Net-zero without offsetting, currently impossible in golf

So does the proclamation of the net-zero target in sports in general and also in the golf sector make any sense at all, considering that a serious CO₂ calculation of a golf tournament or even a golf club also has to include Scope 3 emissions, which include the area of mobility? In the case of a golf tournament, for example, this also includes all flights for players, caddies and coaches, as well as all travel for fans. On a normal golf course, all member travel to the golf club must be included. Then there is, for example, the CO₂ footprint created by the production of merchandise – thousands of caps, polo shirts or pitchforks at a US Open, for example. But at club level also all those polo shirts in which the members of a club team compete.

Travel drives emissions

The publication of the study on the overvaluation of CO₂ certificates in the area of forests has made it clear that the most important thing for sports associations, events and clubs committed to the goal of reducing their CO₂ balance toward zero is to work on avoiding and reducing emissions. The fact that achieving real net-zero is currently unattainable, especially at golf events where hundreds of individual athletes and their support teams travel individually, and the golf courses are usually located in such a way that the vast majority of fans travel by car or even by plane, may also be seen from the fact that not a single major tournament in golf has publicly formulated a net-zero target.
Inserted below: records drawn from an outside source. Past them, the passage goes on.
(** When the caller of [Version], [Devices] or [Packages] has returned
    through [ctx.Done()], it has returned the zero value with the
    context's error, and its goroutine is leaked: the caller was the
    only receiver of the unbuffered channel, so neither case of the
    [select] can be taken again, a goroutine that has its result stays
    at its send with no step left, and however the run goes on the
    goroutine never gets past its send and what the caller returned
    stays what it is. *)
Theorem race_goroutine_blocked_after_cancellation {W A : Type}
        (call : M W (A * option error)) (zero : A)
        (ctx : option ctxError) (w : W) (schedule : list event) (c : config) :
  run call zero (start ctx w) schedule = Some c ->
  In SelectDone schedule ->
  (exists reason, theCaller c = Returned (zero, Some (Err reason))) /\
  theWorker c <> Exited /\
  ~ In SelectResult schedule /\
  step call zero c SelectResult = None /\
  step call zero c SelectDone = None /\
  (forall result,
      theWorker c = Sending result -> forall ev, step call zero c ev = None) /\
  (forall more c',
      run call zero c more = Some c' ->
      theWorker c' <> Exited /\ theCaller c' = theCaller c).
Proof.
  intros Hrun Hdone.
  assert (Hleak : forall sched c0,
             run call zero (start ctx w) sched = Some c0 ->
             In SelectDone sched ->
             (exists reason, theCaller c0 = Returned (zero, Some (Err reason)))
             /\ theWorker c0 <> Exited /\ ~ In SelectResult sched
             /\ ctxErr c0 <> None).
  { intros sched c0 Hrun0 Hdone0.
    destruct (run_accountsFor call zero ctx w sched c0 Hrun0) as [Hw Hc].
    destruct c0 as [st cx wk cl]; cbn [world ctxErr theWorker theCaller] in *.
    destruct cl as [| r]; [tauto |].
    destruct Hc as [(_ & Hnr & reason & Hcx & ->) | (_ & Hnd & _)]; [| tauto].
    subst cx. split; [now exists reason |].
    split; [| split; [exact Hnr | discriminate]].
    destruct wk; [discriminate | discriminate | tauto]. }
  destruct (Hleak schedule c Hrun Hdone) as ((reason & Hcaller) & Hw & Hnr & Hcx).
  split; [now exists reason |]. split; [exact Hw |]. split; [exact Hnr |].
  destruct c as [st cx wk cl]; cbn [world ctxErr theWorker theCaller] in *.
  subst cl.
  split; [reflexivity |]. split; [reflexivity |]. split.
  - intros result -> ev. destruct ev; cbn; try reflexivity.
    destruct cx; [reflexivity | now contradiction Hcx].
  - intros more c' Hmore. split.
    + assert (Hall : run call zero (start ctx w) (schedule ++ more) = Some c').
      { rewrite run_app, Hrun. exact Hmore. }
      apply (Hleak _ _ Hall). rewrite in_app_iff. now left.
    + cbn [theCaller].
      eapply run_keeps_returned; [| exact Hmore]. reflexivity.
Qed.

Lemma race_goroutine_blocked_after_cancellation_witness :
  exists reason,
    theCaller
      {| world := (0, []); ctxErr := Some CtxCanceled;
         theWorker := Running;
         theCaller := Returned (@nil models.Device, Some Canceled) |} =
    Returned ([], Some (Err reason)).
Proof.
  exact (proj1 (race_goroutine_blocked_after_cancellation
                  (devices (examples.fleet [])) [] None 0
                  [Cancel CtxCanceled; SelectDone]
                  {| world := (0, []); ctxErr := Some CtxCanceled;
                     theWorker := Running;
                     theCaller := Returned (@nil models.Device,
                                            Some Canceled) |}
                  eq_refl (or_intror (or_introl eq_refl)))).
Defined.

(* --------------------------------------------------------------------- *)

Lemma packages_run {W : Type} (client : adb.Adb W)
      (deviceId : string) (opts : models.ListPackageOptions) (w : W) :
  fst (packages client deviceId opts (w, [])) =
  match fst (adb.RunCommand client (getDevice deviceId) "pm list packages"
                            (expectedArgs opts) w) with
  | (_, Some e) => ([], Some e)
  | (out, None) => parsePackages out
  end.
Proof.
  unfold packages, expectedArgs, isNil, bind, perform, ret.
  destruct opts as [sys unin];
    cbn [models.IncludeUninstalled models.IncludeSystem].
  destruct unin, sys; cbn [app];
    match goal with
    | |- context [adb.RunCommand ?c ?d ?cmd ?args ?w] =>
        destruct (adb.RunCommand c d cmd args w) as [[out [e |]] w']
    end; reflexivity.
Qed.

Lemma parsePackages_error (out : string) (pkgs : list models.Package)
      (e : error) :
  parsePackages out = (pkgs, Some e) -> pkgs = [] /\ e = ErrTooLong.
Proof.
  unfold parsePackages, bufio.scan.
  assert (Herr : forall ps e', snd (bufio.tokens ps) = Some e' -> e' = ErrTooLong).
  { induction ps as [| p rest IH]; intros e' H; [discriminate H |].
    cbn [bufio.tokens] in H.
    destruct (bufio.MaxScanTokenSize <=? strings.len p)%Z;
      [now injection H as <- |].
    destruct rest as [| q rest'].
    - destruct p; discriminate H.
    - destruct (bufio.tokens (q :: rest')) as [ts err].
      apply IH. destruct p; exact H. }
  specialize (Herr (bufio.pieces out)).
  destruct (bufio.tokens (bufio.pieces out)) as [texts [err |]];
    [| discriminate].
  intros [= <- <-]. split; [reflexivity | now apply Herr].
Qed.

(** What [Packages] returns: without error, the packages parsed from the
    output of a successful [pm list packages]; with an error, no package,
    and the error is the context's, the transport's, or the scanner's
    [ErrTooLong] for an output with a line that does not fit. *)
Theorem Packages_outcomes {W : Type} (client : adb.Adb W)
        (deviceId : string) (opts : models.ListPackageOptions)
        (ctx : option ctxError) (w : W) (schedule : list event)
        (pkgs : list models.Package) (err : option error) :
  Packages client deviceId opts ctx w schedule = Some (pkgs, err) ->
  match err with
  | None =>
      exists out w',
        adb.RunCommand client (getDevice deviceId) "pm list packages"
                       (expectedArgs opts) w = ((out, None), w') /\
        parsePackages out = (pkgs, None)
  | Some e =>
      pkgs = [] /\
      ((exists reason, e = Err reason) \/
       (exists out w',
           adb.RunCommand client (getDevice deviceId) "pm list packages"
                          (expectedArgs opts) w = ((out, Some e), w')) \/
       (e = ErrTooLong /\
        exists out w',
          adb.RunCommand client (getDevice deviceId) "pm list packages"
                         (expectedArgs opts) w = ((out, None), w') /\
          ~ Forall bufio.fits (bufio.pieces out)))
  end.
Proof.
  intros Hret.
  apply returned_cases in Hret as [(reason & Hr) | Hres].
  - injection Hr as -> ->. split; [reflexivity |]. left. now exists reason.
  - rewrite packages_run in Hres.
    destruct (adb.RunCommand client (getDevice deviceId) "pm list packages"
                             (expectedArgs opts) w) as [[out [e |]] w'];
      cbn [fst] in Hres.
    + injection Hres as -> ->. split; [reflexivity |].
      right; left. now exists out, w'.
    + destruct err as [e |].
      * symmetry in Hres. destruct (parsePackages_error _ _ _ Hres) as [-> ->].
        split; [reflexivity |]. right; right. split; [reflexivity |].
        exists out, w'. split; [reflexivity |].
        intros Hfit.
        unfold parsePackages, bufio.scan in Hres.
        rewrite (tokens_fit _ Hfit) in Hres. discriminate Hres.
      * exists out, w'. auto.
Qed.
It can hardly be due to a lack of will: Anyone who looks at the thoroughly ambitious GreenLinks program of The Open, for example, can see that the R&A as organizer is trying to improve the sustainability of the event. Presumably, however, pure realism has led to a decision not to proclaim the net-zero target, which sounds so nice at first.

A reduction of the CO2 footprint for all players in sports, and thus also in golf, is the ultimate goal. What ultimately counts are the self-generated CO2 emissions of the golfer, club, association or tournament – and the serious attempt to reduce them.